SEBATIK BARAT – Desa Liang Bunyu, yang menjadi lokasi Program TNI Manunggal Membangun Desa (TMMD), saat ini berada di tahap akhir pelaksanaan. Proyek yang difokuskan pada peningkatan infrastruktur dan akses perbatasan ini telah mencapai penyelesaian hingga 95 persen.
Berbagai proyek infrastruktur penting seperti pengaspalan jalan, perbaikan fasilitas umum, dan renovasi tempat ibadah serta tempat olahraga warga, terus dikebut oleh tim satgas TMMD bersama masyarakat. Kolaborasi antara anggota TNI dengan masyarakat setempat menjadi faktor utama dalam percepatan progres pembangunan fisik di lapangan.
Program ini tidak hanya terpaku pada pembangunan fisik, tetapi juga mencakup kegiatan non-fisik seperti penyuluhan wawasan kebangsaan, kesehatan, dan pendidikan hukum yang telah dilaksanakan dengan sukses. Kehadiran program-program ini memberikan dampak yang signifikan bagi pengetahuan dan kesadaran masyarakat di daerah perbatasan.

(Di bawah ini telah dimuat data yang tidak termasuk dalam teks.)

(* ===== verification/MambaRun.v ===== *)
(** * The prefix cache of hybrid models: runs on views

    The runs of splitting, descending, locking and of the single steps of
    eviction and insertion on a consistent cache, as changes of the view.  No
    run raises and none exhausts its fuel. *)

From S2P Require Import Prelude PyDict RadixKey KvEvents RadixTree RadixOps RadixInv RadixMoves.
From S2P Require Import RadixState RadixLocks RadixRun RadixEvents RadixInsert RadixSpec RadixEvict.
From S2P Require Import MambaTree MambaOps LruFacts MambaView MambaRules MambaInv.

Tactic Notation "sim_step" uconstr(lem) := eapply sim_bind; [eapply lem|cbv beta].

Section run.
Context {A P : Type} `{KvFree A} `{!KvFreeTotal A} `{MambaSlots P} `{Sha256} `{!Sha256Laws}.
Implicit Types (s : MambaRadixCache A P) (u : mview A P) (L exc : gset nat) (x y p : nat).
Abbreviation cache := (MambaRadixCache A P).
Abbreviation MM := (M (MambaRadixCache A P)).
Abbreviation prm u := (m_params (w_base u)).
Abbreviation psz u := (page_size (m_params (w_base u))).
Abbreviation rt u := (m_root (w_base u)).
Abbreviation cnt u := (m_counter (w_base u)).

Lemma sim_view_eq {B} (c : MM B) u a u1 u2 : sim c u a u1 -> u1 = u2 -> sim c u a u2.
Proof. by intros ? <-. Qed.

Lemma mview_ext u1 u2 :
  w_base u1 = w_base u2 -> w_cores u1 = w_cores u2 -> w_ckpts u1 = w_ckpts u2 -> w_full u1 = w_full u2 ->
  w_mamba u1 = w_mamba u2 -> u1 = u2.
Proof. destruct u1, u2. simpl. intros -> -> -> -> ->. done. Qed.

(** A statement on the Mamba list that is skipped for nodes without a
    checkpoint. *)
Lemma sim_unless (b b' : bool) (c : MM unit) u l :
  b' = negb b -> (b = false -> sim c u tt (w_relist true l u)) ->
  sim (if b then mret tt else c) u tt (w_relist true (if b' then l else w_mamba u) u).
Proof.
  intros -> Hc. destruct b; simpl; [|by apply Hc]. pose proof (w_relist_same true u) as E. simpl in E. rewrite E. apply sim_ret.
Qed.

(** *** Splitting *)

Lemma split_facts_exist exc u L H' y i m :
  minv exc u L H' -> y ∈ L -> y ≠ rt u -> w_cores u !! y = Some m ->
  (0 < i < length (pages (psz u) (co_key m)))%nat ->
  exists p pn ck c' h1 h2, split_facts_of u L y i m p pn ck c' h1 h2 /\
    co_value m = Some (co_val m) /\ p ≠ y /\ p ≠ cnt u /\ cnt u ≠ y /\
    child_key (psz u) (co_key m) = Ok ck /\ child_key (psz u) (key_drop (i * psz u) (co_key m)) = Ok c'.
Proof.
  intros Hinv HyL Hyr Hm Hi. pose proof (minv_ps Hinv) as Hps. pose proof (minv_shape Hinv) as Hs.
  destruct (sh_node _ _ _ _ Hs y HyL Hyr) as (m' & p & pn & ck & Hm' & Hok & Hp & HpL & Hpn & Hh & Hck).
  rewrite Hm in Hm'. injection Hm' as <-. destruct Hok as (Ha & Hlen & v & Hv).
  destruct (child_key_page (psz u) Hps (co_key m)) as (ck0 & Hck0 & Hck1).
  { apply (pages_head_unit (psz u) Hps _ ck); done. }
  rewrite Hh in Hck1. injection Hck1 as <-.
  destruct (child_key_page (psz u) Hps (key_drop (i * psz u) (co_key m))) as (c' & Hc'0 & Hc').
  { rewrite key_drop_len. apply (aligned_len (psz u) Hps) in Ha. nia. }
  rewrite (pages_drop (psz u) Hps) in Hc'.
  destruct (split_node_hash_value (co_hash m) (i * psz u) (psz u)) as [h1 h2] eqn:Ehash.
  destruct (mi_tree _ _ _ _ Hinv) as [E HE].
  destruct (split_facts y i p m pn ck c' HE) as (_ & _ & Hpy & Hpc & Hyc); try done.
  exists p, pn, ck, c', h1, h2. split_and!; try done. unfold co_val. by rewrite Hv.
Qed.
(* ===== verification/MambaHold.v ===== *)
(** * The prefix cache of hybrid models: holders and recency

    [inc_lock_ref] and [dec_lock_ref] add and remove one holder of a path and
    of the checkpoint at its end; moving a path to the front of the two lists
    changes nothing but their order. *)

From S2P Require Import Prelude PyDict RadixKey KvEvents RadixTree RadixOps RadixInv RadixMoves.
From S2P Require Import RadixState RadixLocks RadixRun RadixEvents RadixInsert RadixSpec RadixEvict RadixLockOps.
From S2P Require Import MambaTree MambaOps LruFacts MambaView MambaRules MambaInv MambaRun.

Section hold.
Context {A P : Type} `{KvFree A} `{!KvFreeTotal A} `{MambaSlots P} `{Sha256} `{!Sha256Laws}.
Implicit Types (s : MambaRadixCache A P) (u : mview A P) (L exc : gset nat) (x y p : nat).
Abbreviation cache := (MambaRadixCache A P).
Abbreviation MM := (M (MambaRadixCache A P)).
Abbreviation prm u := (m_params (w_base u)).
Abbreviation psz u := (page_size (m_params (w_base u))).
Abbreviation rt u := (m_root (w_base u)).
Abbreviation cnt u := (m_counter (w_base u)).

Lemma mu_full_add a b c d s : mu_full a b (mu_full c d s) = mu_full (c + a) (d + b) s.
Proof. unfold mu_full. simpl. by rewrite !Z.add_assoc. Qed.

Lemma mu_full_0 s : mu_full 0 0 s = s.
Proof. destruct s. unfold mu_full. simpl. by rewrite !Z.add_0_r. Qed.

Warga Desa Liang Bunyu menunjukkan semangat yang tinggi menanti selesainya seluruh program. Seorang penduduk lokal, Ahmad (42), mengungkapkan perasaannya, “Keberadaan TMMD di desa kami sangat luar biasa dan memberikan banyak perubahan. Fasilitas yang dulunya rusak kini jadi baik, jalanan lebih mudah dilalui, dan desa kami sekarang lebih hidup dengan kebersamaan yang terasa,” ucap Ahmad.